Remember Martin Shkreli? He's the charmer who raised the price of the life saving drug Daraprim by 5,000% from $13.50 per pill to $750 per pill just because he could. He also wrote two Facebook posts offering $5,000 to anyone who could "grab a hair" from Hillary Clinton during her book tour. As you can imagine, this didn't go over well and a judge rescinded his bail. Shkreli is cooling his heels in prison and the Secret Service is investigating him.
Shkreli is set to go on trial on securities fraud charges this week. His bail is currently set at $5 million. His attorneys have been arguing that he needs $3 million to pay back taxes as well as his lawyer and accountant bills. A Brooklyn federal judge told Shkreli's lawyers that if he wanted his bail cut to $2 million, he needs to reveal more details about his finances.

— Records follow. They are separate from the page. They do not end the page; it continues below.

(** The CSV writer of the engine: a text value is written as it is unless
    it is empty (the text of a NULL) or holds the delimiter, the quote
    character or a line break; then it is enclosed in quote characters,
    every quote character inside doubled.  A NULL is written as nothing. *)
Module csv_writer.
Fixpoint contains (c : ascii) (s : string) : bool :=
  match s with
  | EmptyString => false
  | String x rest => bool_decide (x = c) || contains c rest
  end.

Definition needs_quote (o : copy_options) (s : string) : bool :=
  match s with
  | EmptyString => true
  | _ => contains (DELIMITER o) s || contains (QUOTE o) s
         || contains "010"%char s || contains "013"%char s
  end.

Fixpoint escape (q : ascii) (s : string) : string :=
  match s with
  | EmptyString => EmptyString
  | String x rest =>
      if bool_decide (x = q) then String q (String q (escape q rest))
      else String x (escape q rest)
  end.

Definition field (o : copy_options) (s : string) : string :=
  if needs_quote o s
  then String (QUOTE o) (escape (QUOTE o) s +:+ String (QUOTE o) "")
  else s.

Definition record (o : copy_options) (fields : list string) : string :=
  String.concat (String (DELIMITER o) "") (map (field o) fields).

(** A value of a nullable column. *)
Definition cell (o : copy_options) (v : option string) : string :=
  match v with
  | Some s => field o s
  | None => EmptyString
  end.

(** The line of one row. *)
Definition line (o : copy_options) (cells : list (option string)) : string :=
  String.concat (String (DELIMITER o) "") (map (cell o) cells).
End csv_writer.

(** The file written by COPY: its name, the header line when asked for,
    and the rows of the table. *)
Record csv_file := CsvFile {
  csv_name : string;
  csv_options : copy_options;
  csv_header : option string;
  csv_rows : list Averages.row }.




Definition execute_copy (name : string) (o : copy_options) : M csv_file :=
  issue (COPY_TO "Averages" name);;
  db ← get_tables;
  match db !! catalog_key "Averages" with
  | Some (Averages_rows rows) =>
      mret {| csv_name := name;
              csv_options := o;
              csv_header := if HEADER o
                            then Some (csv_writer.record o Averages.columns)
                            else None;
              csv_rows := rows |}
  | _ => raise (DuckDBError "COPY Averages")
  end.

(** ** The whole run *)

Definition load_all (fs : gmap string file) : M unit :=
  load_file_to_duckdb fs
    ["static/data_part_1.parquet"; "static/data_part_2.parquet";
     "static/data_part_3.parquet"; "static/data_part_4.parquet";
     "static/data_part_5.parquet"]
    INPUT_TABLE_NAME parquet true;;
  load_file_to_duckdb fs ["static/Справочник ТТ.csv"]
    TRADE_POINTS_TABLE_NAME csv true;;
  load_file_to_duckdb fs
    ["static/Данные по показателям_1.parquet"; "static/Данные по показателям_2.parquet";
     "static/Данные по показателям_3.parquet"; "static/Данные по показателям_4.parquet";
     "static/Данные по показателям_5.parquet"]
    INDICATORS_TABLE_NAME parquet true.

(** The body of the [try] block. *)
Definition main_try (fs : gmap string file) (now : datetime.t) (load_files : bool)
  : M csv_file :=
  (if load_files then load_all fs else mret tt);;
  execute_Stocks;;
  execute_Sales;;
  execute_combined_view;;
  execute_Averages;;
  execute_copy (filename now) export_options.

(** What a run leaves behind besides the database: the exception it
    logged, the file it wrote, the statements it issued. *)
Record report := Report {
  logged : option exception;
  output : option csv_file;
  statements : list statement }.

(** [main]: connect to the database file, run the body, log any
    exception, close the connection.  Temporary views end with the
    connection; the tables stay in the file. *)
Definition main (fs : gmap string file) (now : datetime.t) (load_files : bool)
    (db : gmap string relation) : report * gmap string relation :=
  let conn := {| tables := db; temp_views := ∅; executed := [] |} in
  match main_try fs now load_files conn with
  | (Ok f, c) =>
      ({| logged := None; output := Some f; statements := executed c |}, tables c)
  | (Raise e, c) =>
      ({| logged := Some e; output := None; statements := executed c |}, tables c)
  end.

(** ** The scenario of the specification *)

Module scenario.
Definition Stocks : list Stocks.row :=
  [ Stocks.Row (Some "S1") (Some "I1") (Some (Date 2025 2 1)) (Some 5);
    Stocks.Row (Some "S1") (Some "I1") (Some (Date 2025 2 2)) (Some 0) ].

Definition Sales : list Sales.row :=
  [ Sales.Row (Some "S1") (Some "I1") (Some (Date 2025 2 1)) (Some 3) (Some 30) ].
End scenario.

(** ** Example inputs *)

Module example.
Definition trade_points : list trade_points.row :=
  [ trade_points.Row (Some "S1") (Some "Маленький склад");
    trade_points.Row (Some "S2") (Some "Большой склад") ].

Definition parquet_data : list parquet_data.row :=
  [ parquet_data.Row (Some "S1") (Some "I1") (Some (Date 2025 2 1)) (Some 5);
    parquet_data.Row (Some "S1") (Some "I1") (Some (Date 2025 2 2)) (Some 0);
    parquet_data.Row (Some "S2") (Some "I1") (Some (Date 2025 2 1)) (Some 7);
    parquet_data.Row (Some "S1") (Some "I1") (Some (Date 2025 4 1)) (Some 9) ].

Definition indicators : list indicators.row :=
  [ indicators.Row (Some "S1") (Some "I1")
      (Some (Timestamp (Date 2025 2 1) 36000)) (Some 1) (Some 10);
    indicators.Row (Some "S1") (Some "I1")
      (Some (Timestamp (Date 2025 2 1) 61200)) (Some 2) (Some 20) ].

Definition Stocks_row : Stocks.row :=
  Stocks.Row (Some "S1") (Some "I1") (Some (Date 2025 2 1)) (Some 5).

Definition Sales_row : Sales.row :=
  Sales.Row (Some "S1") (Some "I1") (Some (Date 2025 2 1)) (Some 3) (Some 30).

Definition combined_row : combined_view.row :=
  combined_view.Row (Some (Date 2025 2 1)) (Some "S1") (Some "I1")
    (Some 3) (Some 30) (Some 5).

Definition Averages_row : Averages.row :=
  Averages.Row (Some "S1") (Some "I1") (Some (DOUBLE.of_Z 3)) (Some (DOUBLE.of_Z 30)) 1
    (Some 30) (Some 3) (Some 5).




(** Sales with a return and no stock record for the day. *)
Definition returned : Sales.row :=
  Sales.Row (Some "S1") (Some "I1") (Some (Date 2025 2 3)) (Some (-1)) (Some (-10)).
End example.

(** A database that already holds the three loaded tables, an empty one,
    a directory with the eleven input files, and a clock reading. *)
Module example_run.
Definition loaded : gmap string relation :=
  <[catalog_key INDICATORS_TABLE_NAME := indicators_rows example.indicators]>
    (<[catalog_key TRADE_POINTS_TABLE_NAME := trade_points_rows example.trade_points]>
       (<[catalog_key INPUT_TABLE_NAME := parquet_data_rows example.parquet_data]> ∅)).

Definition files : gmap string file :=
  list_to_map
    [ ("static/data_part_1.parquet", data_file parquet (parquet_data_rows example.parquet_data));
      ("static/data_part_2.parquet", data_file parquet (parquet_data_rows []));
      ("static/data_part_3.parquet", data_file parquet (parquet_data_rows []));
      ("static/data_part_4.parquet", data_file parquet (parquet_data_rows []));
      ("static/data_part_5.parquet", data_file parquet (parquet_data_rows []));
      ("static/Справочник ТТ.csv", data_file csv (trade_points_rows example.trade_points));
      ("static/Данные по показателям_1.parquet",
        data_file parquet (indicators_rows example.indicators));
      ("static/Данные по показателям_2.parquet", data_file parquet (indicators_rows []));
      ("static/Данные по показателям_3.parquet", data_file parquet (indicators_rows []));
      ("static/Данные по показателям_4.parquet", data_file parquet (indicators_rows []));
      ("static/Данные по показателям_5.parquet", data_file parquet (indicators_rows [])) ].

Definition now : datetime.t := datetime.Make 2025 3 7 9 5 1 123456.
Definition later : datetime.t := datetime.Make 2025 3 7 9 5 42 7.

Definition averages : list Averages.row :=
  [ Averages.Row (Some "S1") (Some "I1") (Some (DOUBLE.of_Z 3)) (Some (DOUBLE.of_Z 30)) 1
      (Some 30) (Some 3) (Some 5) ].

Definition connection0 : connection :=
  {| tables := loaded; temp_views := ∅; executed := [] |}.

Definition exported : csv_file :=
  {| csv_name := "avg_sales_20250307_090501.csv";
     csv_options := export_options;
     csv_header :=
       Some "Store;Item;Avg_sales_pc;Avg_sales_rub;Days_with_data;Total_sales_rub;Total_sales_pc;Max_stock_pc";
     csv_rows := averages |}.
End example_run.

(** ** Vocabulary of the properties *)

(** Calendar order of dates. *)
Definition date_le (a b : date) : Prop :=
  year a < year b
  ∨ (year a = year b ∧ (month a < month b ∨ (month a = month b ∧ day a ≤ day b))).

(** [d] lies in the window from [lo] to [hi], both ends included. *)
Definition within (lo hi d : date) : Prop := date_le lo d ∧ date_le d hi.

(** The stores of the directory whose outlet-class label is [class]. *)
Definition outlet_class_set (class : string) (tp : list trade_points.row) (s : string) : Prop :=
  ∃ t, In t tp ∧ trade_points.Код_склада t = Some s ∧ trade_points.Тип_склада t = Some class.

(** A joined row has a signal when, after coalescing, its sales units or
    its stock quantity is strictly positive. *)
Definition has_signal (r : combined_view.row) : Prop :=
  ∃ s k, combined_view.Sales_pc r = Some s ∧ combined_view.Stock_pc r = Some k
         ∧ (0 < s ∨ 0 < k).

(** A joined row is all-zero when, after coalescing, both are zero. *)
Definition all_zero (r : combined_view.row) : Prop :=
  combined_view.Sales_pc r = Some 0 ∧ combined_view.Stock_pc r = Some 0.

(** A write to the database: a table set to some rows, or removed. *)
Definition write : Type := string * option relation.

Definition apply_write (db : gmap string relation) (w : write) : gmap string relation :=
  match w.2 with
  | Some r => <[w.1 := r]> db
  | None => delete w.1 db
  end.

Definition apply_writes (ws : list write) (db : gmap string relation)
  : gmap string relation :=
  foldl apply_write db ws.

(** Two connections agree on the tables [known] and on the session's
    views. *)
Definition agree (known : gset string) (c1 c2 : connection) : Prop :=
  temp_views c1 = temp_views c2
  ∧ ∀ k, k ∈ known → tables c1 !! k = tables c2 !! k.

(** Both raise the same exception, or both return, with results related
    by [Q] and connections that agree on [known]. *)
Definition same_outcome {A} (Q : A → A → Prop) (known : gset string)
    (o1 o2 : result A * connection) : Prop :=
  match o1.1, o2.1 with
  | Ok a1, Ok a2 => Q a1 a2 ∧ agree known o1.2 o2.2
  | Raise e1, Raise e2 => e1 = e2
  | _, _ => False
  end.

(** [m1] and [m2] look at the database only through the tables [known]:
    from connections that agree on them they end alike, after the same
    writes. *)
Definition oblivious {A} (known : gset string) (Q : A → A → Prop)
    (known' : gset string) (m1 m2 : M A) : Prop :=
  ∀ c1 c2, agree known c1 c2 →
    ∃ ws, tables (m1 c1).2 = apply_writes ws (tables c1)
          ∧ tables (m2 c2).2 = apply_writes ws (tables c2)
          ∧ same_outcome Q known' (m1 c1) (m2 c2).

(** The tables a run with [load_files] has written when it reaches the
    end. *)
Definition written_tables : gset string :=
  {[catalog_key INPUT_TABLE_NAME]} ∪ {[catalog_key TRADE_POINTS_TABLE_NAME]} ∪ {[catalog_key INDICATORS_TABLE_NAME]}
  ∪ {[catalog_key "Stocks"]} ∪ {[catalog_key "Sales"]} ∪ {[catalog_key "Averages"]}.

(** Two exported files with the same content. *)
Definition same_content (f1 f2 : csv_file) : Prop :=
  csv_options f1 = csv_options f2
  ∧ csv_header f1 = csv_header f2
  ∧ csv_rows f1 = csv_rows f2.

In fact, U.S. District Judge Kiyo Matsumoto said she was reluctant to release the money Shkreli had put up for bail without a better understanding of Shkreli's assets and the attempts he had taken to liquidate them. Shkreli reported a net worth of $70 million at the time of his original arrest. His attorney admitted to the court that the disgraced executive still owned shares in Turing Pharmaceuticals worth between $30 million and $50 million. However, Shkreli is not permitted to sell those shares without the consent of the other partners in the company.
The U.S. Attorney on the case said that the government doubts that Shkreli is as cash strapped as he claims, especially since he has bragged about his wealth on social media. Notable instances of this were when he posted about buying the rights to a Wu-Tang Clan album for $2 million and a Picasso work. Shkreli also offered $100,000 in a Facebook post for information about the death of Seth Rich, the former Democratic National Committee employee about whom Shkreli has conspiracy theories.
For what it's worth, Shkreli's attorney claimed that his client's social media bragging was a sign of the time, saying:
"Tweeting has become, unfortunately, so fashionable, and when people tweet, they don't always mean what they say."
Shkreli has pled not guilty to the criminal charges he is facing regarding his mismanagement of his former companies Retrophin Inc. and the hedge fund MSMB Capital Management covering the time period from 2009 to 2014. He is accused of running a Ponzi-like scheme of defrauding investors and then siphoning millions from Retrophin to repay them.
Shkreli's trial is expected to last at least four weeks.